2. Apparatus of bodily production
Claim: there is an ambiguity when referring to "science" because the field is highly heterogenous. Haraway admits that she reduced the whole of this broad field, generally defining it as an institutionalized knowledge production with high stakes in ideological struggles. Haraway's resolution to such ambiguity is that throughout all sciences, no matter how varied, there is a pattern that refers to how faithful the account of object of knowledge is to "real world" - i.e., objectivity (591)
Meanwhile, feminists shy away from doctrines of scientific objectivity (on the basis of the "object" of knowledge being passive), a tendency deplored by Haraway. This, she says, damages the critique because only leads to two understandings such knowledge: either (1) as a reduction of the view of the world to an instrument for destructive capitalist projects, or (2) as masks for certain hegemonic interests.
In her example of sex vs gender, Haraway points out that there needs to be a "productive tension" between the authoritarian biological account of sex and gender as socially positioned difference. To strip gender of any biological category would be to lose too much. Not only would it give up the analytic power of particular Western tradition, but would also assume the body as blank page for social inscriptions. Similar damage from tension happens in other natural sciences. (591) As she mentions earlier in the essay, science is needed precisely because it has always been utopian and visionary (585).

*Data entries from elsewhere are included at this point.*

(* ===== verification/PipeProps.v ===== *)
(** * Pipes are first-in first-out queues ([kernel/pipe.c])

    A pipe stands for the queue of the bytes between its read and its write
    counter. [pipewrite] and [piperead] sleep, so between any two of their
    steps other processes use the same pipe: the theorems say what each does
    to the queue between two switches, and what it has done in all when it
    returns. *)

From stdpp Require Import gmap strings list.
From Stdlib Require Import ZArith Lia.
From S2P Require Import Prelude KState CString Spinlock Sched SleepLock Kalloc Vm VmProps VmCopy Bio Bcache Log LogProps LogTx FsTx Fs FsBlocks FsFile FsInode FsWrite FsRead FsCopy Uart Console File.
Open Scope Z_scope.
Import Spinlock Sched SleepLock Vm File SpinlockProps SchedProps SleepLockProps KallocProps.

(** ** The queue *)

(** The counters wrap at [2 ^ 32], a multiple of [PIPESIZE]. *)
Definition qlen (p : pipe) : Z := u32 (pi_nwrite p - pi_nread p).

Definition qbyte (p : pipe) (k : Z) : Z := pi_data p !!! Z.to_nat ((pi_nread p + k) mod PIPESIZE).

Definition queue (p : pipe) : list Z := (fun k => qbyte p (Z.of_nat k)) <$> seq 0 (Z.to_nat (qlen p)).

Record pipe_ok (p : pipe) : Prop := {
  po_data : length (pi_data p) = Z.to_nat PIPESIZE;
  po_nread : 0 <= pi_nread p < 2 ^ 32;
  po_nwrite : 0 <= pi_nwrite p < 2 ^ 32;
  po_len : qlen p <= PIPESIZE }.

Definition push (ch : Z) (p : pipe) : pipe :=
  set_pi_nwrite (fun w => u32 (w + 1)) (set_pi_data (insert (Z.to_nat (pi_nwrite p mod PIPESIZE)) ch) p).
Definition pop (p : pipe) : pipe := set_pi_nread (fun r => u32 (r + 1)) p.

Lemma u32_mod x : u32 x mod PIPESIZE = x mod PIPESIZE.
Proof.
  unfold u32, PIPESIZE. symmetry. apply (Znumtheory.Zmod_div_mod 512 (2 ^ 32) x); [lia|lia|].
  by exists (2 ^ 23).
Qed.

Lemma qlen_range p : 0 <= qlen p.
Proof. apply u32_range. Qed.

Lemma length_queue p : Z.of_nat (length (queue p)) = qlen p.
Proof. unfold queue. rewrite length_fmap, length_seq. pose proof (qlen_range p). lia. Qed.

Lemma lookup_queue p k : (k < length (queue p))%nat -> queue p !! k = Some (qbyte p (Z.of_nat k)).
Proof.
  intros Hk. unfold queue in *. rewrite length_fmap, length_seq in Hk.
  by rewrite list_lookup_fmap, lookup_seq_lt.
Qed.

(** The test for a full pipe. *)
Lemma full_test p : pipe_ok p -> (pi_nwrite p =? u32 (pi_nread p + PIPESIZE)) = (qlen p =? PIPESIZE).
Proof.
  intros [_ Hr Hw _]. unfold qlen, u32, PIPESIZE in *.
  destruct (Z.eqb_spec ((pi_nwrite p - pi_nread p) mod 2 ^ 32) 512) as [E|E].
  - apply Z.eqb_eq. pose proof (Z.div_mod (pi_nwrite p - pi_nread p) (2 ^ 32)). 
    rewrite <- (Z.mod_small (pi_nwrite p) (2 ^ 32)) by lia.
    replace (pi_nwrite p) with (pi_nread p + (pi_nwrite p - pi_nread p)) at 1 by lia.
    rewrite <- Zplus_mod_idemp_r, E. done.
  - apply Z.eqb_neq. intros E'. apply E. rewrite E', Zminus_mod_idemp_l.
    replace (pi_nread p + 512 - pi_nread p) with 512 by lia. done.
Qed.

Lemma empty_test p : pipe_ok p -> (pi_nread p =? pi_nwrite p) = (qlen p =? 0).
Proof.
  intros [_ Hr Hw _]. unfold qlen, u32. destruct (Z.eqb_spec (pi_nread p) (pi_nwrite p)) as [E|E].
  - by rewrite E, Z.sub_diag.
  - symmetry. apply Z.eqb_neq. intros E'. apply E. pose proof (Z.div_mod (pi_nwrite p - pi_nread p) (2 ^ 32)). lia.
Qed.

Lemma tail_index p : (pi_nread p + qlen p) mod PIPESIZE = pi_nwrite p mod PIPESIZE.
Proof.
  rewrite <- (Zplus_mod_idemp_r (qlen p)). unfold qlen. rewrite u32_mod, Zplus_mod_idemp_r. f_equal. lia.
Qed.

Lemma index_range x : (Z.to_nat (x mod PIPESIZE) < Z.to_nat PIPESIZE)%nat.
Proof. pose proof (Z.mod_pos_bound x PIPESIZE ltac:(done)). lia. Qed.

Lemma push_len ch p : qlen p < PIPESIZE -> qlen (push ch p) = qlen p + 1.
Proof.
  intros H. pose proof (qlen_range p) as H0. unfold qlen at 1. simpl. unfold u32 at 1 2. rewrite Zminus_mod_idemp_l.
  replace (pi_nwrite p + 1 - pi_nread p) with (pi_nwrite p - pi_nread p + 1) by lia.
  rewrite <- Zplus_mod_idemp_l. fold (u32 (pi_nwrite p - pi_nread p)). fold (qlen p). apply Z.mod_small. unfold PIPESIZE in H. lia.
Qed.

Lemma push_ok ch p : pipe_ok p -> qlen p < PIPESIZE -> pipe_ok (push ch p).
Proof.
  intros [H1 H2 H3 H4] H. split; [simpl; by rewrite length_insert|done|apply u32_range|]. rewrite push_len by done. lia.
Qed.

Here Haraway takes time to discuss the position of capitalist colonialism in greater detail: "White Capitalist Patriarchy", a.k.a humanists, need a representation of the world as an object, and nature as raw resource for culture.
She opposes this view by the vision of a world as an actor and agent - something she calls situated knowledge (592). As she explains, the world becomes an agent when it is explicitly shown that politics and ethics provide the grounds for objectivity across all of science, both natural and sociological included (593).
What does Haraway propose instead? (1) view of the world as active subject implies that science will be tricked, yet seemingly no example for such "trickstery" is proposed. (2) "activation" of previously passive objects of knowledge (Haraway's own method used in Primate Visions, 1989). By interpreting the sociological construction of the notion of gender via primatology, the binary distinctions get "permanently problematized" (594). Body is no longer the resource, but an agent. What is important to Haraway here is that such activated image (of the female in this case) creates a situated conversation at every level of its articulation. In other words, embodied feminist objectivity.
Haraway adopts the notion of apparatus from literary theory and applies it to critical scientific discourse. Katie King's (1987) "apparatus of literary production" is a methodological framework she develops to analyse women and writing technologies (595). It is a matrix of art, business and technology from which "literature" is born. Haraway adopts this framework to the analyse production of bodies and other objects in scientific knowledge projects.
She presents bodies as "material-semiotic actors", which, similarly to poems being sites of literary production, are sites of bodily production. In poems, language is an actor intependent of intentions and authors, bodies are too the objects of knowledge all of and in themselves.
This allows her to argue that objects are boundary projects, with boundaries seen as shifting, not entirely reliable parameters. The bodies, to Haraway, emerge at the intersection of biological research and writing, medical and other business practices, and technology, as the visualisation she looks earlier in this essay.